▸ Aim of the exercise:
The answer is every line in the data below that contains the word "minor".

--- Entries provided ---

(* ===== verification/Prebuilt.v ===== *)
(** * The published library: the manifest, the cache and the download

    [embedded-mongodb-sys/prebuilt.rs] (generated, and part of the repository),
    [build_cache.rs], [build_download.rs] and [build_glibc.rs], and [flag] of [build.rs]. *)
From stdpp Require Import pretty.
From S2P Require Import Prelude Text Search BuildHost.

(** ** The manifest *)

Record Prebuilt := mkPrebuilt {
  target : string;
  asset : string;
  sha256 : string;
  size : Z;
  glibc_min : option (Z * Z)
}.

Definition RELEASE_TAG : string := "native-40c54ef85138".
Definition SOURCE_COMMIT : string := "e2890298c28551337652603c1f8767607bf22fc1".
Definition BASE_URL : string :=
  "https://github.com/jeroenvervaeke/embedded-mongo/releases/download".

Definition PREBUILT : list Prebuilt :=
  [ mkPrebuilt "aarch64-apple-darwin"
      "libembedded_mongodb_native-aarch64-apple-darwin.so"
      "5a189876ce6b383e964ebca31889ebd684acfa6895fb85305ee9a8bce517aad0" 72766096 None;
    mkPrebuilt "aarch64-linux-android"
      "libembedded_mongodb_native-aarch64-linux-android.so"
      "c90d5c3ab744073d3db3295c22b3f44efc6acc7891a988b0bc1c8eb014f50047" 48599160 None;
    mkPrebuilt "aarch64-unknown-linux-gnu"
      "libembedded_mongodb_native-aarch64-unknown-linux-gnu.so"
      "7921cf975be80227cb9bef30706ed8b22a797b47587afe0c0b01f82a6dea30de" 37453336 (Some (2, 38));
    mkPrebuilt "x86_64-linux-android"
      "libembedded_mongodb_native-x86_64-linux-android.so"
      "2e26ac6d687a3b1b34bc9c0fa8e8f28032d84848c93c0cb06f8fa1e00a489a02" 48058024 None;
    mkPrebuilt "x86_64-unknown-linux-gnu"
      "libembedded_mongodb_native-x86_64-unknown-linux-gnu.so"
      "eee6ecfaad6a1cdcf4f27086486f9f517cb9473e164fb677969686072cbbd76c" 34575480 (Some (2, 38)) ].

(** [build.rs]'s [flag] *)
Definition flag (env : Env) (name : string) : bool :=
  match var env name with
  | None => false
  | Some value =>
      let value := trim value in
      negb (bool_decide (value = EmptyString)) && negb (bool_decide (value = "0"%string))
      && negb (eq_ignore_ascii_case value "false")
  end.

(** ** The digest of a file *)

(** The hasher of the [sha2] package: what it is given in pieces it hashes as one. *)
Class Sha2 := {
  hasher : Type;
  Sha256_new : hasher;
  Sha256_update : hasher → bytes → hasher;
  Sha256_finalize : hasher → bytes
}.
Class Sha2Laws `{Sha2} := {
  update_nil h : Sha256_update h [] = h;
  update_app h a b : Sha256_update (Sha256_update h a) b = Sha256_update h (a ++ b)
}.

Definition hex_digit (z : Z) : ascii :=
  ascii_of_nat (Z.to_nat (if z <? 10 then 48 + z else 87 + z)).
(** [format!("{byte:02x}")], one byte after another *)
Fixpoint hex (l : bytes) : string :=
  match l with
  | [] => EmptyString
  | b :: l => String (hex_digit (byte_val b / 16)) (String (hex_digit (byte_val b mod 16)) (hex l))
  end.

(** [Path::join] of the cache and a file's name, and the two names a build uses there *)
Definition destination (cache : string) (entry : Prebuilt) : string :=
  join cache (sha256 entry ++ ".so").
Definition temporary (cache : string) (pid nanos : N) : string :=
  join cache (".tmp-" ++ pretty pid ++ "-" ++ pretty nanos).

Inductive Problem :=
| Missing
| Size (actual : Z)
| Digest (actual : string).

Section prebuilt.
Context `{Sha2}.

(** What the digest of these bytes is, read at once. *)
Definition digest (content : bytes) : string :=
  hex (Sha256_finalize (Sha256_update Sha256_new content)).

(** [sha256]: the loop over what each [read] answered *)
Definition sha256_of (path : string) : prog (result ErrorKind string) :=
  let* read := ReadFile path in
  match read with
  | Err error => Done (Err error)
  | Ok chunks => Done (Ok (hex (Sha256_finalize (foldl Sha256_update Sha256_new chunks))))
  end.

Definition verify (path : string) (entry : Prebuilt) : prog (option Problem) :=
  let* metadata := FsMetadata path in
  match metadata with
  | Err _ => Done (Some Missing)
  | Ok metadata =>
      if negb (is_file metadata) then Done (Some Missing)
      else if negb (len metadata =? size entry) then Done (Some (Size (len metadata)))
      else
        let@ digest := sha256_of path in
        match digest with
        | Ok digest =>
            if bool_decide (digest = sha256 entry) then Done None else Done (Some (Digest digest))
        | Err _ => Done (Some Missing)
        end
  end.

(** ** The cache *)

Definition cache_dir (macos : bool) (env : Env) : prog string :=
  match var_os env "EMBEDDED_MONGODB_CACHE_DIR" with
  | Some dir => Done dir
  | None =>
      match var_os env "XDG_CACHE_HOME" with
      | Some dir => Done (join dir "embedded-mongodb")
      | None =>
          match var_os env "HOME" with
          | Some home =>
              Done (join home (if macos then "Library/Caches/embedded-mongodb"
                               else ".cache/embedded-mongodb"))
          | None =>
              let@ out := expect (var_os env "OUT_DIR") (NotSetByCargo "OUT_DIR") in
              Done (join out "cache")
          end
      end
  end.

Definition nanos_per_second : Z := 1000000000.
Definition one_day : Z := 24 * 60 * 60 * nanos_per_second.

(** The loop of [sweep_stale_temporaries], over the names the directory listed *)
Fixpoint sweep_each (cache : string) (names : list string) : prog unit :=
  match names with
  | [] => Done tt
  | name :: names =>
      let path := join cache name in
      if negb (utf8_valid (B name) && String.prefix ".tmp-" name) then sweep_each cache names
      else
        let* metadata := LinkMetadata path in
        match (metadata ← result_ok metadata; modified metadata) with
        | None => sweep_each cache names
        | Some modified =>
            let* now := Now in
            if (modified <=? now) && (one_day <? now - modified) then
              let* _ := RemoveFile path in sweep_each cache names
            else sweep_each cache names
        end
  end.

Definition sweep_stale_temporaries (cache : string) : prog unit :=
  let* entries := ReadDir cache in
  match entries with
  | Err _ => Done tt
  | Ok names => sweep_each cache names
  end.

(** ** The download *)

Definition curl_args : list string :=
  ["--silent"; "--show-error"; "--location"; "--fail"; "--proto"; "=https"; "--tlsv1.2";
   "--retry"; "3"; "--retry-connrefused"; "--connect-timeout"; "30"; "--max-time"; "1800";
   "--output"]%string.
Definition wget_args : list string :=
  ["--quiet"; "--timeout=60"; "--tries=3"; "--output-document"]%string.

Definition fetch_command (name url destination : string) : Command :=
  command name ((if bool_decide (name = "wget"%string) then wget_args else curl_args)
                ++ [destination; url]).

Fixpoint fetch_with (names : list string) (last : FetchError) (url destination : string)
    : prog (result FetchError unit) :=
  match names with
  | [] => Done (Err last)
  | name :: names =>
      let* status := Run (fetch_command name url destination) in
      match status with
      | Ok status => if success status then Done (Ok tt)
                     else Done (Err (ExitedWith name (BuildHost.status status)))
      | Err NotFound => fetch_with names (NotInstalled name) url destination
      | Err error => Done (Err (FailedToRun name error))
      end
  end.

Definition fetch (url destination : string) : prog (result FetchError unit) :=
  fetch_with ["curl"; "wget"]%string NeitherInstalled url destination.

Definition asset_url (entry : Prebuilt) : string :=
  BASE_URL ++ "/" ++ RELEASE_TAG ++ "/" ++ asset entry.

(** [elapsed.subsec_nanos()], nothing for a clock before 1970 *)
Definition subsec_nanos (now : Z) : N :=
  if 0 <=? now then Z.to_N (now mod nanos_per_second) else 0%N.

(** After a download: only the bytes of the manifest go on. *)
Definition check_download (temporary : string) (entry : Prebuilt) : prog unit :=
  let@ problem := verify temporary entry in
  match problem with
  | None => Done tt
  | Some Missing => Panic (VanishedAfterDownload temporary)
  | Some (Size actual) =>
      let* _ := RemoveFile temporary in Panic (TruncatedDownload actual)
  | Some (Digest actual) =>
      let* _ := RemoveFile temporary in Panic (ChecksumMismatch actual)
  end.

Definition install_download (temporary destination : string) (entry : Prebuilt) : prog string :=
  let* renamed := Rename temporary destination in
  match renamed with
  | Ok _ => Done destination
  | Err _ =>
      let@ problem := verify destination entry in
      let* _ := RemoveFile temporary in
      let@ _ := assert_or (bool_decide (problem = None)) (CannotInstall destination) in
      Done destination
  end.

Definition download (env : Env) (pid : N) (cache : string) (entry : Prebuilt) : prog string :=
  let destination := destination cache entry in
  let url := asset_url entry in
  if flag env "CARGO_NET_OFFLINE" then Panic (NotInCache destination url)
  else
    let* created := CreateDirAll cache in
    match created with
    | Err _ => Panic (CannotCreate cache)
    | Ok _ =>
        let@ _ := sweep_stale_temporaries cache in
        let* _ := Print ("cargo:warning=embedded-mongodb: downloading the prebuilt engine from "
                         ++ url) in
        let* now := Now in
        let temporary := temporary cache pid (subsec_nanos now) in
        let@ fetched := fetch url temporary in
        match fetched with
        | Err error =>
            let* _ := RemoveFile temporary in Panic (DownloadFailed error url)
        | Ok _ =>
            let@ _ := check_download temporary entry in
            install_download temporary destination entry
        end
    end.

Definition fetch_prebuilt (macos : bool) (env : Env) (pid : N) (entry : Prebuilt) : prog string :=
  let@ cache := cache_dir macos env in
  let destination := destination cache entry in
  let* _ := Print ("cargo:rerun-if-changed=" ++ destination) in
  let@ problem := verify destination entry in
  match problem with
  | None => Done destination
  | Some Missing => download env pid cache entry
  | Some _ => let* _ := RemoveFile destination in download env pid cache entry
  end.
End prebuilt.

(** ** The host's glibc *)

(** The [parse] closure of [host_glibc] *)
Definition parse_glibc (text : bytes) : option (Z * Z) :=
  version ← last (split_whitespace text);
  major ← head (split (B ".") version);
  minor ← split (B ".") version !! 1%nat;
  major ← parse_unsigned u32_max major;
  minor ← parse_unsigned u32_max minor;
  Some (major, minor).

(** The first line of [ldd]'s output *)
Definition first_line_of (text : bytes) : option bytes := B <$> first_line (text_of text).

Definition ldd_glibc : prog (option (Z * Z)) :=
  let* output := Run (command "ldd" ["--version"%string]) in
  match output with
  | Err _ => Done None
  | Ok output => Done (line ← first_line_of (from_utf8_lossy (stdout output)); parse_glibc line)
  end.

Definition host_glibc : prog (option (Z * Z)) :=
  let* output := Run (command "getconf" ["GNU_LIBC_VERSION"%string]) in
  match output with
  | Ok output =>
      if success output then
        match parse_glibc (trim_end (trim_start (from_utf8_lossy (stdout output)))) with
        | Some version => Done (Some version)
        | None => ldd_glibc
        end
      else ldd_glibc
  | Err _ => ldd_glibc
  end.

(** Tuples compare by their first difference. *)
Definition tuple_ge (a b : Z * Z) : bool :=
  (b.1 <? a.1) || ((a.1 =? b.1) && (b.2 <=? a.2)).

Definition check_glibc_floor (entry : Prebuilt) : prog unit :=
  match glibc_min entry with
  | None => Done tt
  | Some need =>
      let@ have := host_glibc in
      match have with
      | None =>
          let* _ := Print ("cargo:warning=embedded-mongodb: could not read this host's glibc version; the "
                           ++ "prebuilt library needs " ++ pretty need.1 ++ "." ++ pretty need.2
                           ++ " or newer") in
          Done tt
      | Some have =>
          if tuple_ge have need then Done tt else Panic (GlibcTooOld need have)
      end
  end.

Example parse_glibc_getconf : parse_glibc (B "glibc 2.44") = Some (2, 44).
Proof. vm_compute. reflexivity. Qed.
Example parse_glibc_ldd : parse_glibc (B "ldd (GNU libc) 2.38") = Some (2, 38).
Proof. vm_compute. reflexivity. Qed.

---

▸ Task result:
  minor ← split (B ".") version !! 1%nat;
  minor ← parse_unsigned u32_max minor;
  Some (major, minor).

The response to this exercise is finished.